What is being asked.
Lines before the one containing "intros b Hb. rewrite" are left out; return that line and every line after it exactly, through the end of the data below.

----------

(** Pushing the halves of a block that was taken from the list. *)
Lemma push_halves st F L st1 a k : binv st F L -> F !! a = Some (S k) -> rep st1 (delete a F) L -> free_size st1 = free_size st -> same_but (eq a) st st1 ->
  coalesced (delete a F) ->
  bwp (update_page a (set_pgf_order (Z.of_nat (S k) - 1));;
       update_page (a + block_size k) (set_pgf_order (Z.of_nat (S k) - 1));;
       FreeArea_push_front (S k - 1) (a + block_size k);;
       FreeArea_push_front (S k - 1) a;;
       ret true)
      (fun r st' => r = true /\ exists F', resplit st F L st' F' /\ (exists b, F' !! b = Some k) /\ coalesced_at st' F' k) st1.
Proof.
  intros [Hr Hok Hout] Ha Hr1 Hfs Hsm1 Hco. pose proof (bo_range _ Hok a (S k) Ha) as (Hk & Hlo & Hhi & Hal).
  destruct (aligned_half k a Hal) as [Hal1 Hal2]. pose proof (block_size_pos k). rewrite block_size_S in Hhi.
  destruct (split_ok F a k Hok Ha) as (Hn2 & Hn3 & Hok' & Hc' & Ht'). unfold MAX_ORDER in Hk.
  assert (Hv1 : valid_page a = true) by (eapply aligned_valid; [exact Hal1|lia|lia]).
  assert (Hv2 : valid_page (a + block_size k) = true) by (eapply aligned_valid; [exact Hal2|lia|lia]).
  assert (HL : forall p, in_block (S k) a p -> p ∉ L) by (intros p Hp HpL; apply (Hout p HpL); by exists a, (S k)).
  assert (HL1 : a ∉ L) by (apply HL; unfold in_block; rewrite block_size_S; lia).
  assert (HL2 : a + block_size k ∉ L) by (apply HL; unfold in_block; rewrite block_size_S; lia).
  replace (Z.of_nat (S k) - 1) with (Z.of_nat k) by lia. replace (S k - 1)%nat with k by lia.
  apply wp_bind. eapply wp_mono; [apply (set_order_spec st1 (delete a F) L a); [done|apply lookup_delete_eq|done|lia]| |done].
  intros _ st2 (Hr2 & Hs2 & Hf2 & Hsame2). apply wp_bind.
  eapply wp_mono; [apply (set_order_spec st2 (delete a F) L (a + block_size k)); [done|done|done|lia]| |done].
  intros _ st3 (Hr3 & Hs3 & Hf3 & Hsame3). apply wp_bind.
  eapply wp_mono; [apply (push_front_spec st3 (delete a F) L (a + block_size k) k); try done; unfold MAX_ORDER; lia| |done].
  intros _ st4 (Hr4 & Hs4 & Hsame4 & _). apply wp_bind.
  assert (Hf4 : buddy_flags (page_at st4 a) = Z.of_nat k) by (rewrite Hsame4, Hsame3 by lia; done).
  eapply wp_mono; [apply (push_front_spec st4 _ L a k Hr4); try done; unfold MAX_ORDER; lia| |done].
  intros _ st5 (Hr5 & Hs5 & Hsame5 & Hhd). apply wp_ret. split; [done|]. exists (split_block F a k). split.
  - split; [split; [done|done|]|done|done|lia|]; [intros p Hp; rewrite Hc'; by apply Hout|]. intros b Hb.
    assert (Hin : forall x, in_block (S k) a x -> b <> x) by (intros x Hx ->; apply Hb; by exists a, (S k)).
    assert (b <> a) by (apply Hin; unfold in_block; rewrite block_size_S; lia).
    assert (b <> a + block_size k) by (apply Hin; unfold in_block; rewrite block_size_S; lia).
    rewrite Hsame5, Hsame4, Hsame3, Hsame2 by done. apply Hsm1. congruence.
  - split; [exists a; apply lookup_insert_eq|]. right. exists a. split; [done|].
    destruct (blocks_ok_delete F a (S k) Hok Ha) as [Hok1 Hc1].
    destruct (blocks_ok_insert (delete a F) (a + block_size k) k Hok1) as (_ & Hok2 & _); [unfold MAX_ORDER; lia|lia|lia|done| |].
    { intros p Hp. rewrite Hc1, in_block_split. tauto. }
    apply coalesced_but_insert; [done|done|]. rewrite buddy_left by done.
    apply coalesced_but_insert; [done|done|]. by apply coalesced_weaken.
Qed.
Lemma cache_alloc_spec c st F L : cache_inv c st F L ->
  wp (cache_alloc_page 2) (fun o s' =>
    match o with
    | Some a => page_taken c st F L a s'
    | None => (forall p, ~ available c F p) /\ exists F', rebalanced c st F L s' F'
    end) never (c, st).
Proof.
  intros Hi. cbn [cache_alloc_page]. destruct (cache_list c) as [|a l] eqn:Hl.
  2:{ apply wp_bind. eapply wp_mono; [by apply (cache_take_spec c st F L a l)| |done]. by intros o s' (-> & Ha & _). }
  apply wp_bind. unfold cache_pop_front at 1. apply wp_bind, wp_focus. rewrite Hl. apply wp_ret, wp_bind, wp_focus, wp_bind.
  eapply wp_mono; [by apply (refill_spec 16 c st F L)| |done].
  intros _ [c1 st1] (F1 & Hrb & Hlen & Hsame). simpl in *. apply wp_bind, wp_focus.
  pose proof (ci_len _ _ _ _ (rb_inv _ _ _ _ _ _ Hrb)) as Hlen1. cbn [fst] in Hlen1. rewrite (ci_len _ _ _ _ Hi), Hlen1.
  destruct (Z.eqb_spec (Z.of_nat (length (cache_list c))) (Z.of_nat (length (cache_list c1)))) as [He|Hne]; cbn [negb].
  - apply wp_ret. split; [|by exists F1]. rewrite Hl in He, Hsame. destruct (Hsame ltac:(simpl in *; lia)) as [?|Hno]; [done|].
    intros p [Hp|(a & Ha & _)]; [by apply (Hno p)|]. rewrite Hl in Ha. by apply not_elem_of_nil in Ha.
  - destruct (cache_list c1) as [|a l] eqn:Hl1; [by rewrite Hl in Hne|]. apply wp_bind.
    eapply wp_mono; [apply (cache_take_spec c1 st1 F1 L a l); [apply Hrb|done]| |done].
    intros o s' (-> & (Hpg & Hin & F2 & Hi2 & Hav & Hsz & Hsm & Hfl) & _).
    destruct Hrb as [_ Hav1 Hsz1 Hsm1 Hfl1]. simpl in *. split; [done|]. split; [intros p Hp; by apply Hav1, Hin|].
    exists F2. split; [done|]. split; [intros p; by rewrite Hav, Hav1|]. split; [lia|]. split; [|auto].
    intros b Hb. rewrite Hsm by (by rewrite Hav1). by apply Hsm1.
Qed.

----------

Output of the task.
    intros b Hb. rewrite Hsm by (by rewrite Hav1). by apply Hsm1.
Qed.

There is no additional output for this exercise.